Venison and plum sauce

  • 300 g venison medallions at room temperature
  • 1 clove garlic minced
  • 1 teaspoon ginger finely grated
  • ¼ cup red wine
  • 2 tablespoons plum jam
  • 1 tablespoon soy sauce use tamari soy sauce to make gluten-free


  • 1 teaspoon plum jam
  • 1 tablespoon soy sauce use tamari soy sauce to make gluten-free
  • 1 tablespoon olive oil
  • ½ teaspoon sesame oil

To serve

  • 1 tablespoon sesame seeds
  • 1 tablespoon thai basil leaves chopped (if you can’t get Thai basil, use normal basil)

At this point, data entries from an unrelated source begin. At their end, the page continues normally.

Lemma sender_advance_safe n i n' :
  sinv n → sender_advance i n = Some n' → (ended n' = true ∧ closes = true) ∨ sinv n'.
Proof.
  intros Hinv Hadv. unfold sender_advance in Hadv. rewrite (s_alive n Hinv) in Hadv.
  destruct (n_pcs n !! i) as [p|] eqn:Hp; [|done]. simpl in Hadv.
  destruct (lookup_lt_is_Some_2 (t_pcs (n_timers n)) i) as [q Hq].
  { rewrite <- (s_length n Hinv). by eapply lookup_lt_Some. }
  pose proof (s_couple n Hinv i p q Hp Hq) as Hcouple.
  destruct p as [|m d|m d|d| | | | | | | | | |b|b|b|msg]; simpl in Hadv, Hcouple.
  - rewrite Hq in Hadv. simpl in Hadv. destruct (user_code q) eqn:Hu; [done|].
    apply (timer_step_safe n i Outside q); try done. simpl. by rewrite Hu.
  - right. destruct Hcouple as [-> Hd]. by apply (sender_acquires n i (SendLock m d) Idle (SendPush m d)).
  - right. injection Hadv as <-. destruct Hcouple as [-> Hd].
    pose proof (λ l, holds_owner sender_holds _ _ l i _ (s_lock n Hinv) Hp) as Hown.
    apply (sinv_goes n _ i (SendPush m d) Idle (SendSchedule d)); try done; cbn; try lia.
    + by rewrite (s_fifo n Hinv), <- app_assoc.
    + rewrite length_app. simpl. lia.
  - right. injection Hadv as <-. destruct Hcouple as [-> Hd].
    apply (sender_calls n i (SendSchedule d) Idle SendWait); try done. simpl. unfold MAX_DELAY. lia.
  - unfold timer_returned in Hadv. rewrite Hq in Hadv. simpl in Hadv. destruct (user_code q) eqn:Hu.
    + right. injection Hadv as <-. destruct q; try done.
      apply (sender_goes n _ i SendWait Idle SendUnlock); try done. by left.
    + apply (timer_step_safe n i SendWait q); try done. simpl. by rewrite Hu.
  - right. injection Hadv as <-. subst q. by apply (sender_releases n i SendUnlock Idle Outside).
  - right. destruct q; try done. by apply (sender_acquires n i EventLock (Callback now count) EventTest).
  - right. injection Hadv as <-. destruct q; try done. destruct (n_pointer n) eqn:Hptr.
    + apply (sender_goes n _ i EventTest (Callback now count) EventValid); try done. by left.
    + apply (sender_goes n _ i EventTest (Callback now count) EventErase); try done. by left.
  - destruct q; try done. destruct (n_pointer n) eqn:Hptr.
    + right. injection Hadv as <-. destruct (n_valid n).
      * apply (sender_goes n _ i EventValid (Callback now count) EventSend); try done. by left.
      * apply (sender_goes n _ i EventValid (Callback now count) EventErase); try done. by left.
    + left. injection Hadv as <-. split; [by eapply crashed_ends|].
      apply not_false_iff_true. intros Hc. pose proof (s_pointer n Hinv i _ Hp eq_refl Hc). congruence.
  - destruct q; try done. pose proof (pending_found n i _ Hinv Hp eq_refl) as Hne.
    destruct (n_pointer n) eqn:Hptr; injection Hadv as <-.
    + right. destruct (n_pending n) eqn:Hpe; [done|].
      apply (sender_goes n _ i EventSend (Callback now count) EventErase); try done. by left.
    + left. split; [by eapply crashed_ends|].
      apply not_false_iff_true. intros Hc. pose proof (s_pointer n Hinv i _ Hp eq_refl Hc). congruence.
  - right. destruct q; try done. pose proof (pending_found n i _ Hinv Hp eq_refl) as Hne.
    pose proof (λ l, holds_owner sender_holds _ _ l i _ (s_lock n Hinv) Hp) as Hown.
    destruct (n_pending n) as [|m rest] eqn:Hpe; [done|]. injection Hadv as <-.
    apply (sinv_goes n _ i EventErase (Callback now count) EventUnlock); try done; cbn; try lia.
    + by rewrite (s_fifo n Hinv), Hpe, <- app_assoc.
    + rewrite length_app. simpl. lia.
  - right. injection Hadv as <-. destruct q; try done.
    by apply (sender_releases n i EventUnlock (Callback now count) EventDone).
  - by apply (timer_step_safe n i EventDone q).
  - right. injection Hadv as <-.
    pose proof (λ l, holds_owner sender_holds _ _ l i _ (s_lock n Hinv) Hp) as Hown.
    assert (closes_outside (CloseClear b) = true → closes = true) as Hout by (by apply (s_outside n Hinv i)).
    apply (sinv_goes n _ i (CloseClear b) q (CloseCall b)); try done; cbn; try lia; [|apply Hinv].
    right. destruct b; [by right|left]. by apply Hout.
  - right. rewrite Hq in Hadv. simpl in Hadv. destruct (user_code q) as [k|] eqn:Hu; [|done]. injection Hadv as <-.
    pose proof (s_outside n Hinv i _ Hp) as Hout.
    apply (sender_calls n i (CloseCall b) q (CloseWait b)); try done.
    + destruct b; [right; by destruct q, k|left; by apply Hout].
    + destruct b; [|subst q; by injection Hu as <-]. destruct q; try done. by injection Hu as <-.
  - unfold timer_returned in Hadv. rewrite Hq in Hadv. simpl in Hadv. destruct (user_code q) as [k|] eqn:Hu.
    + right. injection Hadv as <-. destruct b.
      * destruct q; try done. apply (sender_goes n _ i (CloseWait true) (Callback now count) EventErase); try done. by left.
      * destruct q; try done. apply (sender_goes n _ i (CloseWait false) Idle Outside); try done. by left.
    + apply (timer_step_safe n i (CloseWait b) q); try done. simpl. by rewrite Hu.
  - done.
Qed.
End sender_invariant.
(* ===== verification/TlsLife.v ===== *)
(** Every sequence of calls of a TLS socket: the invariant of the object, and that
    no call aborts the process or leaves an object. *)
From S2P Require Import Prelude Machine Buffer Slicer Inet Sys TcpSocket TcpBase TcpSend TcpRecv TcpLife.
From S2P Require Import Inherited Tls TlsBase.
Local Open Scope Z_scope.

(** A call that may wait for the network for ever, with what holds otherwise. *)
Definition tame {S A} (P : S → Prop) (o : outcome A) (s : S) : Prop :=
  match o with Halt h => h = OutOfFuel | _ => P s end.

Lemma tame_mono {S A} (P P' : S → Prop) (o : outcome A) s :
  tame P o s → (P s → P' s) → tame P' o s.
Proof. unfold tame. destruct o; auto. Qed.

Lemma wp_tame_bind {S A B} (m : M S A) (k : A → M S B) s (P : S → Prop) :
  wp m s (tame P) → (∀ a s', P s' → wp (k a) s' (tame P)) → wp (m ≫= k) s (tame P).
Proof.
  intros Hm Hk. apply wp_bind. eapply wp_mono; [exact Hm|].
  intros [a|e|h] s' HP; cbn [seq_post]; [by apply Hk|exact HP..].
Qed.

Section life.
Context {Σ T C : Type} `{SysLaws Σ} {host : Host Σ} `{SlicerLaws T} `{InetLaws} `{BotanLaws C}.
Abbreviation W := (derived Σ T (TlsSocket C)).
Implicit Types (w : W) (K : option (TlsContext C) → Prop).

(** The context between calls, and while a call of the channel runs with the mutex
    as given. *)
Definition idle (c : option (TlsContext C)) : Prop :=
  ∀ x, c = Some x → m_mutex x = false ∧ is_Some (m_channel x).

Definition busy (held : bool) (c : option (TlsContext C)) : Prop :=
  ∃ x, c = Some x ∧ m_mutex x = held ∧ is_Some (m_channel x).

(** A condition on the context that calls of the channel respect. *)
Definition stable K : Prop :=
  ∀ x, K (Some x) → is_Some (m_channel x) ∧ ∀ ch, K (Some (put_channel (Some ch) x)).

Lemma idle_stable : stable idle.
Proof. intros x Hx. destruct (Hx x eq_refl) as [? ?]. split; [done|]. by intros ? ? [= <-]. Qed.

Lemma busy_stable held : stable (busy held).
Proof. intros x (? & [= <-] & ? & ?). split; [done|]. intros ch. by eexists. Qed.

Definition queue_empty (s : TcpSocket T) : Prop :=
  m_send_queue s = [] ∧ m_current_message s = None.

Definition tls_ok K w : Prop :=
  life_ok (w_sock (d_base w)) ∧ queue_empty (w_sock (d_base w)) ∧
  K (m_tls_context (d_own w)) ∧ buf_wf (m_buffer (d_own w)) ∧
  (m_state (d_own w) = Tls.Connected → is_Some (m_tls_context (d_own w))).

(** ** Calls of the base class *)

Lemma keeps_empty {A} (m : M (world Σ T) A) b o b' :
  keeps m → m b = (o, b') → queue_empty (w_sock b) → queue_empty (w_sock b').
Proof.
  intros Hk Hm. specialize (Hk b). rewrite Hm in Hk. unfold to_send, queue_empty in *. simpl in Hk.
  injection Hk as -> -> _ _. done.
Qed.

(** A call of the base class that is safe there. *)
Lemma base_ok K {A} (m : M (world Σ T) A) w :
  keeps m → tls_ok K w → wp m (d_base w) patient_post → wp (base m) w (tame (tls_ok K)).
Proof.
  intros Hk (Hl & Hq & HK & Hb & Hc) Hm. apply wp_base. unfold wp in *.
  destruct (m (d_base w)) as [o b] eqn:E. simpl in *.
  pose proof (keeps_empty m _ _ _ Hk E Hq). by destruct o.
Qed.

Lemma base_close_ok K fast w :
  tls_ok K w → wp (base (TcpSocket.close fast)) w (tame (tls_ok K)).
Proof.
  intros Hok. apply base_ok; [apply keeps_close|done|].
  eapply wp_mono; [apply close_safe, Hok|]. by intros [] ? [].
Qed.

(** The system changes, but not the socket. *)
Lemma same_ok K w w' :
  tls_ok K w → w_sock (d_base w') = w_sock (d_base w) → d_own w' = d_own w → tls_ok K w'.
Proof. unfold tls_ok. by intros ? -> ->. Qed.

Lemma own_state_ok K st w :
  (st = Tls.Connected → is_Some (m_tls_context (d_own w))) →
  tls_ok K w → tls_ok K (with_own (put_state st (d_own w)) w).
Proof. intros Hst (? & ? & ? & ? & _). by split_and!. Qed.

Lemma set_context_ok K K' f w x :
  m_tls_context (d_own w) = Some x → K' (Some (f x)) → tls_ok K w →
  tls_ok K' (with_context true f w).
Proof.
  intros Hx Hf (? & ? & ? & ? & Hc). unfold with_context, tls_ok. simpl. rewrite Hx. simpl.
  by split_and!.
Qed.

(** ** Emitting *)

Lemma emit_loop_ok K vclose n data sent w :
  (∀ w, tls_ok K w → wp (vclose false) w (tame (tls_ok K))) →
  0 ≤ sent → tls_ok K w → wp (emit_loop vclose n data sent) w (tame (tls_ok K)).
Proof.
  intros Hclose. revert sent w. induction n as [|n IH]; intros sent w Hs Hok; simpl; [done|].
  destruct (sent <? Z.of_nat (length data)) eqn:Hlt; cbn [negb]; bool_to_prop; [|by tls_step].
  tls_step. tls_step. tls_step. cbn [seq_post]. tls_step. tls_step.
  apply wp_read_slice; [lia..|]. cbn [seq_post]. tls_step. tls_step. apply wp_os_call.
  intros a σ Hw. cbn [seq_post].
  destruct a as [k|e].
  - destruct (0 <? k) eqn:Hk; bool_to_prop.
    + tls_step. tls_step. tls_step. cbn [seq_post]. apply IH; [apply u32_bound|].
      by apply (same_ok K w).
    + apply wp_tame_bind; [apply Hclose; by apply (same_ok K w)|]. intros b w' Hw'. by tls_step.
  - tls_step. tls_step. tls_step. cbn [seq_post].
    destruct e; try (apply IH; [done|by apply (same_ok K w)]);
      (apply wp_tame_bind; [apply Hclose; by apply (same_ok K w)|]; intros b w' Hw');
      repeat (tls_step; cbn [seq_post]); by apply (same_ok K w').
Qed.

Lemma emit_ok K vclose fuel data w :
  (∀ w, tls_ok K w → wp (vclose false) w (tame (tls_ok K))) →
  tls_ok K w → wp (tls_emit_data vclose fuel data) w (tame (tls_ok K)).
Proof. intros Hc Hok. by apply emit_loop_ok. Qed.

(** ** Calls of the channel *)

(** The state of the channel is put back before every callback and taken again
    after it; [K] makes sure it is there. *)
Lemma interp_ok K hdl (ok : callback → Prop) r w :
  stable K → (∀ c, K c → is_Some c) → calls_only ok r →
  (∀ cb w, ok cb → tls_ok K w → wp (hdl cb) w (tame (tls_ok K))) →
  tls_ok K w → wp (interp true hdl r) w (tame (tls_ok K)).
Proof.
  intros HK Hsome Hr Hh. revert w. induction Hr as [c|e c|cb c k Hcb _ IH]; intros w Hok; simpl.
  - by tls_step.
  - assert (tls_ok K (with_context true (put_channel (Some c)) w)) as Hok'.
    { destruct (Hsome _ (proj1 (proj2 (proj2 Hok)))) as [x Hx].
      eapply set_context_ok; [done| |done]. apply HK. rewrite <- Hx. apply Hok. }
    tls_step. tls_step. cbn [seq_post]. by tls_step.
  - assert (tls_ok K (with_context true (put_channel (Some c)) w)) as Hok'.
    { destruct (Hsome _ (proj1 (proj2 (proj2 Hok)))) as [x Hx].
      eapply set_context_ok; [done| |done]. apply HK. rewrite <- Hx. apply Hok. }
    tls_step. tls_step. cbn [seq_post].
    apply wp_tame_bind.
    { apply wp_catch. apply wp_bind. eapply wp_mono; [by apply Hh|].
      intros [b|e|h] w' Hw'; cbn [seq_post]; [by tls_step|by tls_step|done]. }
    intros a w1 Hok1. destruct (Hsome _ (proj1 (proj2 (proj2 Hok1)))) as [x Hx].
    destruct (HK x) as [[ch Hch] _]; [rewrite <- Hx; apply Hok1|].
    tls_step. eapply wp_channel; [done..|]. cbn [seq_post]. by apply IH.
Qed.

  • BRING a full kettle to the boil.
  • Place vermicelli noodles in a medium, heat-proof, bowl (or a pot) and pour over boiling water to cover. Stir to separate strands, cover with a plate and leave for about 4 minutes until soft. Drain and use kitchen scissors to snip noodles in a few places to shorten the strands. Drizzle with a little oil to prevent noodles sticking together.
  • Pat venison dry with paper towels and season with salt. Heat a medium, dry, fry-pan on medium heat. Toast sesame seeds for 1–2 minutes until golden and fragrant. Remove from pan and set aside. Increase heat and add a drizzle of oil. Cook venison for 2–3 minutes each side for medium-rare (depending on thickness) or until cooked to your liking. If it’s BBQ weather, you could always cook the venison on the BBQ! Cover venison with foil and rest for 5 minutes before slicing against the grain.
  • For the plum sauce, return pan to low to medium heat and add a drizzle of oil. Stir-fry garlic and ginger for 30 seconds, add red wine and simmer for about 1 minute until reduced by half. Stir in plum jam, fresh plums (if using) and soy sauce and simmer for about 1 minute until slightly thickened. Season to taste with freshly ground black pepper. If sauce becomes too thick and jam like – add a dash of water to thin it out to a nice pouring consistency. Stir through any resting juices from venison.
  • In a large bowl, mix all dressing ingredients together. Add noodles and all remaining salad ingredients and toss to coat. Season to taste with salt and pepper.
  • To serve, divide vermicelli salad between plates. Top with venison and drizzle over plum sauce. Sprinkle with sesame seeds and Thai basil.


If you’ve got some fresh ripe plums (Black Doris plums would be perfect!), chop a couple up and add them to the sauce for an extra fruity flavour. Venison is delicious with this recipe, but you could try it with beef as well. This recipe is gluten and dairy free and is diabetes friendly.